**Work instruction:** From the listing below, copy each line where "that" occurs.
─── Available data
(* ===== verification/SystemProofs.v ===== *)
(** The theorems on the whole platform: it implements the fleet system, solvers are only
    ever let in to a locked contract, a lock stands for ever, and what a security migration
    transfers. *)

From S2P Require Import Prelude Regex GoLib Numbers Types Scores Paths Measurement Evaluation Validate.
From S2P Require Import Sha256 GoJson Canonical Documents Results Frontier Artifacts Hidden Signatures Checkpoint History Store.
From S2P Require Import Adjudication AdjudicationProofs Platform Preparation Suites Runners Editorial Intake.
From S2P Require Import EvaluationProofs Submissions Fleet FleetSteps FleetResults RunnersProofs IntakeProofs Snapshots Lifecycle.
From S2P Require Import Worker Sources Review ContractProofs WorkerProofs LifecycleProofs System.
From stdpp Require Import relations.
Open Scope Z_scope.

Section SystemProofs.
Context `{Crypto} `{!Pki} `{UnicodeLib} `{UrlLib} `{YamlLib} `{JsonCanonicalizer} `{ObjectStore} `{SecretSealer}.
Context `{Aead} `{Curve} `{HtmlLib} `{SourceNet} `{Rsa} `{GitHub} `{ReviewProvider}.
Context `{JsonType Manifest} `{JsonType ValidatorResult} `{JsonType RunnerJob} `{JsonType RunReceipt}.
Context `{JsonType Receipt} `{JsonType BuildReport} `{JsonType ExecutorCapabilities} `{JsonType RawMessage}.
Context `{JsonType SuiteKeyMaterial} `{JsonType FrontierClaim} `{EqDecision FrontierClaim} `{JsonType History}.
Context `{JsonType ReleaseAttestation} `{JsonType Candidate} `{JsonType ReviewReport} `{JsonType SnapshotDocument}.
Context `{JsonType reviewEvidence} `{JsonType Lock} `{JsonType (list Milestone)} `{JsonType ArtifactTree}.

(** * The fleet *)

Lemma step_of_mono (rest rest' : pdb → pdb → Prop) y y' : (∀ s s', rest s s' → rest' s s') →
  step_of rest y y' → step_of rest' y y'.
Proof. intros Hr. destruct 1; by econstructor; eauto. Qed.

Lemma reachable_steps y y' : reachable y → rtc step y y' → reachable y'.
Proof. intros Hy Hr. induction Hr as [|y1 y2 y3 Hst _ IH]; [done|]. by eapply IH, reachable_step. Qed.

Lemma prepares_steps (E : Env) s s' p g : prepares E s s' → rtc step (mkSys s p g) (mkSys s' p g).
Proof.
  intros (s1 & [Ha _] & Hs)%prepares_split.
  assert (step (mkSys s p g) (mkSys s1 p g)) as H1s.
  { apply (step_other _ (mkSys s p g)), aside_others, Ha. }
  destruct Hs as [->|(sv & purpose & id & version & source & artifact & m & Hp & Hq)]; [by apply rtc_once|].
  etrans; [by apply rtc_once|]. apply rtc_once. by eapply (step_preparation _ E (mkSys s1 p g)).
Qed.

Lemma life_step_fleet l l' : life_ok (ls_db l) → life_step l l' → rtc step (fleet_of l) (fleet_of l').
Proof.
  intros Hs Hst. destruct Hst as [l0 y Hy|E l0 p Hp|E l0 s Ho|l0 g Hg].
  - replace (fleet_of (on_fleet l0 y)) with y by by destruct y.
    apply rtc_once. eapply step_of_mono; [|exact Hy]. apply served_others.
  - by eapply prepares_steps.
  - apply rtc_once. apply (step_other _ (fleet_of l0)), aside_others. by apply (life_op_good _ _ _ Ho).
  - apply rtc_once. by apply (step_other _ (fleet_of l0)), aside_others.
Qed.

(** C5: the platform is the fleet system.  Whatever requests, jobs, reviews, editorial
    decisions, locks, publications, migrations and enrolments happen, in any order and at
    any time, every state of the platform is a reachable state of the fleet system: each
    operation is one of its operations or leaves runner jobs, run results and the verdicts
    of submissions alone, so all that holds of the fleet (leases granted once, permanent
    results, validity only by two agreeing runs) holds of the platform. *)
Theorem platform_runs_fleet l : life_reachable l → reachable (fleet_of l).
Proof.
  induction 1 as [s [_ Hs]|l l' Hl IH Hst]; [by apply reachable_idle|].
  eapply reachable_steps; [exact IH|]. apply life_step_fleet; [by apply life_reachable_ok|done].
Qed.

(** * Locks *)



(** * Migrations *)

(** What no part of a migration touches but the mappings. *)
Record unclaimed_kept (s s' : ldb) : Prop := {
  uk_claims : t_claims (l_core s') = t_claims (l_core s);
  uk_tiers : l_tiers s' = l_tiers s
}.

#[export] Instance unclaimed_kept_preorder : PreOrder unclaimed_kept.
Proof. split; [by split|]. intros a b c [] []. split; congruence. Qed.

(** The milestones [l] transferred: old mappings stay, each new one is the threshold of a
    milestone the predecessor had, and each milestone is free and mapped to the version. *)
Record transferred (predecessor id : string) (l : list Milestone) (s s' : ldb) : Prop := {
  tr_kept : unclaimed_kept s s';
  tr_old : ∀ k z, t_mappings (l_core s) !! k = Some z → t_mappings (l_core s') !! k = Some z;
  tr_new : ∀ k z, t_mappings (l_core s') !! k = Some z → t_mappings (l_core s) !! k = Some z ∨
    k.2 = id ∧ id ≠ predecessor ∧ is_Some (t_mappings (l_core s) !! (k.1, predecessor)) ∧
    ∃ m, m ∈ l ∧ milestone_ID m = k.1 ∧ ParseTicks (milestone_ThresholdTicks m) = Ok z;
  tr_all : ∀ m, m ∈ l → claimed s (milestone_ID m) = false ∧
    ∃ tier, l_tiers s !! milestone_ID m = Some tier ∧
      (tier_version tier = id ∨
       ∃ z, ParseTicks (milestone_ThresholdTicks m) = Ok z ∧ t_mappings (l_core s') !! (milestone_ID m, id) = Some z)
}.

Lemma transfer_step_transferred predecessor id s m s' :
  transfer_step predecessor id s m = Ok s' → transferred predecessor id [m] s s'.
Proof.
  unfold transfer_step. intros Hs. destruct (l_tiers s !! milestone_ID m) as [tier|] eqn:Ht; [|done]. ok_step Hs.
  destruct (tier_version tier ==s id) eqn:Ev; bool_prop.
  - apply (inj Ok) in Hs as <-. split; [done|done|by left|].
    intros x Hx%list_elem_of_singleton. subst x. split; [done|]. exists tier. split; [done|by left].
  - do 2 ok_step Hs. apply negb_false_iff, bool_decide_eq_true in G0 as Ep.
    apply bool_decide_eq_false, eq_None_not_Some in G1. ok_step Hs. apply (inj Ok) in Hs as <-.
    assert (id ≠ predecessor) as Hne by (intros ->; rewrite G1 in Ep; by destruct Ep).
    split; [by split| | |].
    + intros k z Hk. simpl. rewrite lookup_insert_ne; [done|congruence].
    + intros k z. simpl. intros [[<- <-]|[_ Hk]]%lookup_insert_Some; [right|by left]. simpl.
      split_and!; [done..|]. exists m. split_and!; [by apply list_elem_of_singleton|done|done].
    + intros x Hx%list_elem_of_singleton. subst x. split; [done|]. exists tier. split; [done|]. right.
      exists r. split; [done|]. simpl. by rewrite lookup_insert_eq.
Qed.

Lemma transferred_app predecessor id l1 l2 a b c :
  transferred predecessor id l1 a b → transferred predecessor id l2 b c → transferred predecessor id (l1 ++ l2) a c.
Proof.
  intros [[Kc Kt] O1 N1 A1] [K2 O2 N2 A2]. split.
  - etrans; [by split|exact K2].
  - eauto.
  - intros k z Hk. destruct (N2 _ _ Hk) as [Hb|(E & Hne & [z0 Hp] & m & Hm & He & Hz)].
    + destruct (N1 _ _ Hb) as [?|(E & Hne & Hp & m & Hm & He & Hz)]; [by left|]. right. split_and!; [done..|].
      exists m. split_and!; [set_solver|done..].
    + right. split_and!; [done..| |exists m; split_and!; [set_solver|done..]].
      destruct (N1 _ _ Hp) as [?|(E' & _)]; [by eexists|]. simpl in E'. congruence.
  - intros m [Hm|Hm]%elem_of_app.
    + destruct (A1 _ Hm) as (Hf & tier & Ht & Hor). split; [done|]. exists tier. split; [done|].
      destruct Hor as [?|(z & Hz & Hb)]; [by left|right]. exists z. split; [done|]. eauto.
    + destruct (A2 _ Hm) as (Hf & tier & Ht & Hor). split; [by revert Hf; unfold claimed; rewrite Kc|].
      exists tier. split; [by rewrite <-Kt|done].
Qed.

Lemma transfer_all predecessor id l : ∀ s s',
  foldM (transfer_step predecessor id) s l = Ok s' → transferred predecessor id l s s'.
Proof.
  induction l as [|m l IH]; intros s s' Hs; cbn [foldM] in Hs.
  - apply (inj Ok) in Hs as <-. split; [done|done|by left|]. intros m Hm. by apply not_elem_of_nil in Hm.
  - ok_step Hs. apply transfer_step_transferred in E. apply (transferred_app _ _ [m] l _ r); eauto.
Qed.

Lemma update_version_fields s id f s' : update_version s id f = Ok s' →
  l_core s' = l_core s ∧ unclaimed_kept s s' ∧ versions s' = alter f id (versions s).
Proof.
  intros Hu. destruct (update_version_kept _ _ _ _ Hu) as (_ & Hc & _ & Hv). split_and!; [done| |done].
  split; [by rewrite Hc|]. revert Hu. unfold update_version. destruct (versions s !! id); intros Hu; [ok_step Hu|];
    by apply (inj Ok) in Hu as <-.
Qed.

Lemma publishVersion_fields (E : Env) s id m s' : publishVersion s id m = Ok s' →
  After (manifest_Deadline m) Now = true ∧ unclaimed_kept s s' ∧ t_mappings (l_core s') = t_mappings (l_core s) ∧
  versions s' = alter (λ v, version_intake "open" (version_status "published" v)) id (versions s).
Proof.
  unfold publishVersion. intros Hs. ok_step Hs. ok_step Hs. cbv zeta in Hs. ok_step Hs. apply (inj Ok) in Hs. subst s'.
  apply update_version_fields in E0 as (Hc & [Kc Kt] & Hv). apply audit_frame in E1 as [a ->]. bool_prop.
  split_and!; [done|split; [|exact Kt]| |exact Hv]; simpl; destruct (versions r !! id); simpl; congruence.
Qed.

Lemma finish_migration_fields (E : Env) s id predecessor receipt watermark m s' : id ≠ predecessor →
  finish_migration s id predecessor receipt watermark m = Ok s' →
  After (manifest_Deadline m) Now = true ∧ transferred predecessor id (manifest_Milestones m) s s' ∧
  versions s' = alter (λ v, version_intake "open" (version_status "published" v)) id
    (alter (λ v, version_intake "closed" (version_status "superseded" v)) predecessor (versions s)).
Proof.
  intros Hne Hs. unfold finish_migration in Hs. ok_step Hs. ok_step Hs. cbv zeta in Hs. ok_step Hs. ok_step Hs.
  apply (inj Ok) in Hs. subst s'. apply transfer_all in E0 as Ht. apply transfer_versions in E0 as Hv0.
  apply update_version_fields in E1 as (Hc1 & K1 & Hv1).
  apply publishVersion_fields in E2 as (Ha & K2 & Hm2 & Hv2). apply audit_frame in E3 as [a ->].
  split_and!; [done| |].
  - destruct Ht as [K O N A]. assert (t_mappings (l_core r1) = t_mappings (l_core r)) as Hm.
    { rewrite Hm2. simpl. by rewrite Hc1. }
    split.
    + etrans; [exact K|]. etrans; [exact K1|]. destruct K2 as [Kc Kt]. split; [exact Kc|exact Kt].
    + intros k z. simpl. rewrite Hm. eauto.
    + intros k z. simpl. rewrite Hm. eauto.
    + intros x Hx. simpl. rewrite Hm. eauto.
  - change (versions r1 = alter (λ v, version_intake "open" (version_status "published" v)) id
      (alter (λ v, version_intake "closed" (version_status "superseded" v)) predecessor (versions s))).
    rewrite Hv2. change (versions (with_db r0 _)) with (versions r0). by rewrite Hv1, Hv0.
Qed.

(** C30: what a security migration transfers.  When the job that completes a migration
    succeeds on a version that is not published yet, the version was waiting for the
    signature, its predecessor was drained with intake shut and its public frontier is the
    one the version was created from; the migration receipt is signed and names exactly
    this version, predecessor, frontier and final watermark.  Then the predecessor is
    closed and superseded, the version published and open, before its deadline; each of its
    milestones is one nobody had claimed, either its own or one the predecessor had, now
    mapped to it at its threshold; every mapping there was stays as it was, none but these
    is added, and claims are untouched. *)
Theorem completeMigration_exact (E : Env) s id v s' : completeMigration s id = Ok s' →
  versions s !! id = Some v → vr_status v ≠ "published" → vr_predecessor v ≠ Some id →
  ∃ predecessor pv prow revision receipt r m,
    vr_status v = "migration_signing" ∧ vr_predecessor v = Some predecessor ∧
    versions s !! predecessor = Some pv ∧ t_versions (l_core s) !! predecessor = Some prow ∧
    ver_next_sequence prow = ver_watermark prow ∧ (vr_intake pv = "paused" ∨ vr_intake pv = "closed") ∧
    l_revisions s !! id = Some revision ∧ frontier_artifact s prow = rev_prior_frontier revision ∧
    rev_migration revision = Some receipt ∧ t_receipts (l_core s) !! receipt = Some r ∧
    is_Some (l_envelopes s !! receipt) ∧
    data_string (rr_payload r) "versionId" = Some id ∧
    data_string (rr_payload r) "previousVersionId" = Some predecessor ∧
    data_string (rr_payload r) "priorFrontierDigest" = Some (frontier_artifact s prow) ∧
    data_string (rr_payload r) "oldFinalWatermark" = Some (int_string (ver_watermark prow)) ∧
    ver_manifest <$> t_versions (l_core s) !! id = Some (Ok m) ∧ After (manifest_Deadline m) Now = true ∧
    transferred predecessor id (manifest_Milestones m) s s' ∧
    versions s' = <[id := version_intake "open" (version_status "published" v)]>
      (<[predecessor := version_intake "closed" (version_status "superseded" pv)]> (versions s)).
Proof.
  unfold completeMigration. intros Hs Hv Hst Hpred. rewrite Hv in Hs.
  destruct (t_versions (l_core s) !! id) as [row|] eqn:Hrow; [|done].
  destruct (l_revisions s !! id) as [rev|] eqn:Hrev; [|done]. destruct (vr_predecessor v) as [pred|] eqn:Hp; [|done].
  destruct (versions s !! pred) as [pv|] eqn:Hpv; [|done].
  destruct (t_versions (l_core s) !! pred) as [prow|] eqn:Hprow; [|done].
  destruct (rev_migration rev) as [receipt|] eqn:Hmig; [|done].
  destruct (vr_status v ==s "published") eqn:Epub; [by bool_prop|]. ok_step Hs. cbv zeta in Hs. ok_step Hs.
  destruct (t_receipts (l_core s) !! receipt) as [r|] eqn:Hr; [|done]. ok_step Hs. ok_step Hs. ok_step Hs.
  apply orb_false_iff in G0 as [Gd Gf]. apply negb_false_iff in Gd. unfold drained in Gd.
  apply negb_false_iff, bool_decide_eq_true in G1. bool_prop.
  assert (id ≠ pred) as Hne by congruence.
  destruct (finish_migration_fields _ _ _ _ _ _ _ _ Hne Hs) as (Ha & Ht & Hvs).
  unfold evidence_holds in E0. destruct (data_string _ "oldFinalWatermark") as [w|] eqn:Ew; [|done].
  destruct (data_string _ "previousVersionId") as [p|] eqn:Epv; [|done].
  destruct (data_string _ "versionId") as [vid|] eqn:Evi; [|done].
  destruct (data_string _ "priorFrontierDigest") as [f|] eqn:Ef; [|done]. ok_step E0. bool_prop. subst.
  exists pred, pv, prow, rev, receipt, r, r1.
  match goal with Hm : member _ _ = true |- _ => apply member_true in Hm; rename Hm into Hin end.
  split_and!; try done.
  - set_solver.
  - simpl. by rewrite E1.
  - rewrite Hvs. apply map_eq. intros k. destruct (decide (k = id)) as [->|].
    + rewrite lookup_alter_eq, lookup_insert_eq, lookup_alter_ne, Hv by done. done.
    + rewrite lookup_alter_ne, lookup_insert_ne by done. destruct (decide (k = pred)) as [->|].
      * by rewrite lookup_alter_eq, lookup_insert_eq, Hpv.
      * by rewrite lookup_alter_ne, lookup_insert_ne.
Qed.
End SystemProofs.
──────
**Finished task:**
    of submissions alone, so all that holds of the fleet (leases granted once, permanent
(** C30: what a security migration transfers.  When the job that completes a migration
    succeeds on a version that is not published yet, the version was waiting for the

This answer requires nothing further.